Matthew Kaminski, the Atlanta Braves organist, during a game against the Washington Nationals. (Photo by Pouya Dianat/Atlanta Braves/Getty Images)

While Atlanta Braves and their fans break for the winter, the team’s quirkiest personality — Matthew Kaminski, the twittering organist of Turner Field — stars in another arena.

Kaminski moves from brushback pitches to Broadway when he plays a tribute to Cole Porter on Dec. 28 at Eddie’s Attic.

The Decatur club, known as a launching pad for Sugarland, John Mayer and others, is also a baseball haven.  Namesake Eddie Owen dressed up as an umpire at Kaminski’s gig there right before Opening Day 2011.

That club scene is part of the surreal — and cyber-real — fan base for Kaminski. His 5,286 tweeps (@bravesorganist)  know him as the ivory-tickling zinger of songs that tweak opposing players as they come up to bat. (For Jayson Werth, who had left the Phillies and signed with the Nationals, Kaminski played “Philadelphia Freedom.”).

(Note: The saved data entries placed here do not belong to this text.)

(** The loop has seen every guid if it did not stop at too many groups or
    players. *)
Lemma count_joining_all check w j j' :
  queue_ok (queue w) -> 0 <= numPlayers j -> count_joining check j w = inl j' ->
  numLfgGroups j' <= 1 -> numPlayers j' <= MAXGROUPSIZE ->
  Forall (fun g => is_Some (map_find g (QueueDataStore (queue w)))) check
  /\ numPlayers j' = numPlayers j + Z.of_nat (length (players_of (queue w) check))
  /\ numLfgGroups j' = numLfgGroups j + Z.of_nat (length (filter (fun g => IsLfgGroup g (mgr w) = true) check))
  /\ (forall x, x ∉ (players_of (queue w) check).*1 -> map_find x (proposalGroups j') = map_find x (proposalGroups j))
  /\ (forall x, x ∈ (players_of (queue w) check).*1 -> exists g, g ∈ check /\ x ∈ (players_of (queue w) [g]).*1
        /\ map_find x (proposalGroups j') = Some (if IS_GROUP g then g else 0)).
Proof.
  intros Hok. revert j. induction check as [|g check IH]; intros j Hj E HL HP; cbn [count_joining] in E.
  { simplify_eq. split_and!; [constructor|simpl; lia|simpl; lia|done|]. intros x Hx. by apply elem_of_nil in Hx. }
  destruct ((numLfgGroups j <? 2) && (numPlayers j <=? MAXGROUPSIZE)) eqn:C; [|simplify_eq; lia].
  destruct (map_find g (QueueDataStore (queue w))) as [d|] eqn:F; [|done].
  assert (entry_ok (roles d, dungeons d)) as (_ & Hlen & _) by (apply (Hok g); unfold data_of; by rewrite F).
  simpl in Hlen. set (j1 := mkJoining _ _ _ _) in E.
  assert (numPlayers j1 = numPlayers j + Z.of_nat (length (roles d))) as Hj1.
  { simpl. apply wrap_id. unfold in_u. apply andb_true_iff in C as [_ C%Z.leb_le]. unfold MAXGROUPSIZE in C. width. }
  destruct (IH j1 ltac:(lia) E HL HP) as (A1 & A2 & A3 & A4 & A5).
  assert (forall x, map_find x (proposalGroups j1)
    = if bool_decide (x ∈ (players_of (queue w) [g]).*1) then Some (if IS_GROUP g then g else 0) else map_find x (proposalGroups j)) as Hg.
  { intros x. rewrite (players_of_data _ _ _ F). apply fold_map_set_find. }
  rewrite players_of_cons, fmap_app, length_app, filter_cons. rewrite (players_of_data _ _ _ F) at 1.
  split_and!.
  - constructor; [by eexists|done].
  - lia.
  - rewrite A3. simpl. destruct (IsLfgGroup g (mgr w)) eqn:G.
    + rewrite decide_True by done. simpl. lia.
    + rewrite decide_False by done. done.
  - intros x [Hx1 Hx2]%not_elem_of_app. rewrite A4, Hg by done. by rewrite bool_decide_eq_false_2.
  - intros x Hx. destruct (decide (x ∈ (players_of (queue w) check).*1)) as [Hx2|Hx2].
    + destruct (A5 x Hx2) as (g' & ? & ? & ?). exists g'. split_and!; [by right|done|done].
    + apply elem_of_app in Hx as [Hx|Hx]; [|done]. exists g. split_and!; [by left|done|].
      rewrite A4, Hg by done. by rewrite bool_decide_eq_true_2.
Qed.

(** A single guid's group is the proposal's if it is an LFG group. *)
Lemma count_joining_single g w j' :
  count_joining [g] (mkJoining 0 0 [] 0) w = inl j' ->
  existsb (fun pg => negb (lfgGroup j' =? 0) && negb (snd pg =? lfgGroup j')) (proposalGroups j') = false.
Proof.
  intros E. cbn [count_joining numLfgGroups numPlayers proposalGroups lfgGroup] in E.
  change ((0 <? 2) && (0 <=? MAXGROUPSIZE)) with true in E. destruct (map_find g _) as [d|]; [|discriminate].
  apply (inj inl) in E as <-. cbn [lfgGroup proposalGroups].
  apply not_true_iff_false. rewrite existsb_exists. intros ([x pg] & Hin & Hc). cbn [snd] in Hc.
  unfold IsLfgGroup in Hc. destruct (IS_GROUP g), (g =? 0) eqn:G0, (GroupData_IsLfgGroup _);
    cbn [negb andb] in Hc; try discriminate; rewrite ?G0 in Hc; cbn [negb andb] in Hc; try discriminate.
  assert (Forall (fun pg => pg.2 = g) (fold_left (fun m p => map_set (fst p) g m) (roles d) [])) as HF.
  { by apply fold_map_set_values. }
  rewrite Forall_forall in HF. apply list_elem_of_In, HF in Hin. simpl in Hin. subst.
  change (0 =? 0) with true in Hc. cbn iota in Hc. rewrite Z.eqb_refl, andb_false_r in Hc. discriminate.
Qed.

(** ** The parts of a proposal *)
Lemma common_dungeons_in check q d :
  d ∈ common_dungeons check q -> forall g, g ∈ check -> d ∈ dungeons_of g q.
Proof.
  destruct check as [|g0 check]; [by intros ?%elem_of_nil|]. cbn [common_dungeons].
  assert (forall l ds, d ∈ fold_left (fun ds g => intersection ds (dungeons_of g q)) l ds ->
    d ∈ ds /\ forall g, g ∈ l -> d ∈ dungeons_of g q) as Hf.
  { induction l as [|x l IH]; intros ds Hd; [split; [done|]; by intros g ?%elem_of_nil|].
    destruct (IH _ Hd) as [Hi Hl]. apply list_elem_of_filter in Hi as [Hx Hds]. split; [done|].
    intros g [->|Hg]%elem_of_cons; [done|by apply Hl]. }
  intros Hd g. destruct (Hf _ _ Hd) as [H0 Hl]. intros [->|Hg]%elem_of_cons; [done|by apply Hl].
Qed.

Section Propose.
Context `{Surroundings}.
Hypothesis (SelectRandom_in : forall id l, l <> [] -> SelectRandom id l ∈ l).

Reinventing music and meanings for his baseball followers has sharpened his own sense of adventure. He sits in with a polka band, and plays with the salsa Orquesta MaCuba at Loca Luna.

Kaminski shows off his accordion chops to vocalist Gwen Hughes during a performance at Eddie's Attic (Credit: Andrea Taylor)

Yet through all these diverse arenas, Kaminski still keeps his own beat, and his dream: making a living playing a quintessential American music on a single obscure instrument.

The Hammond B-3 jazz organ.

“As soon as I heard it in high school, it immediately stuck with me, and ever since then I have almost been obsessed with it,” he said. “What I had played since I was 5 or 6 was more of Lawrence Welk, cheesy pop style. Today if you come to my house, you’ll see frame LPs on the wall of my music room of jazz organists that I really admire and aspire to play like.”

During the All-Star break in July, Kaminski worked on retrofitting the Yamaha keyboard at Turner Field. With a device called a module and new foot pedals, he created an organ sound more like the Hammond B-3.

“There are only a dozen jazz organists in the world who make a living just by performing,” said Kaminski, who scored an endorsement from the Hammond company as a result of his Braves performances. “It would be cool to do that one day…. That’s something on my horizon.”

Cole Porter

Porter was a fitting choice for Kaminski’s off season appearance at Eddie’s. Porter, like Kaminski, pushed music in unexpected directions as a singular force – like baseball’s designated hitter.

“As you listen to Cole Porter, and perhaps compare him to the other great Tin Pan Alley songwriters who were his contemporaries, remember that most of those songwriters worked in teams — Rodgers and Hammerstein, George and Ira Gershwin, and Lerner and Loewe, to name a few,” wrote NPR music critic Nick Morris. “But Cole Porter did it all — words and music. And nobody did it better.”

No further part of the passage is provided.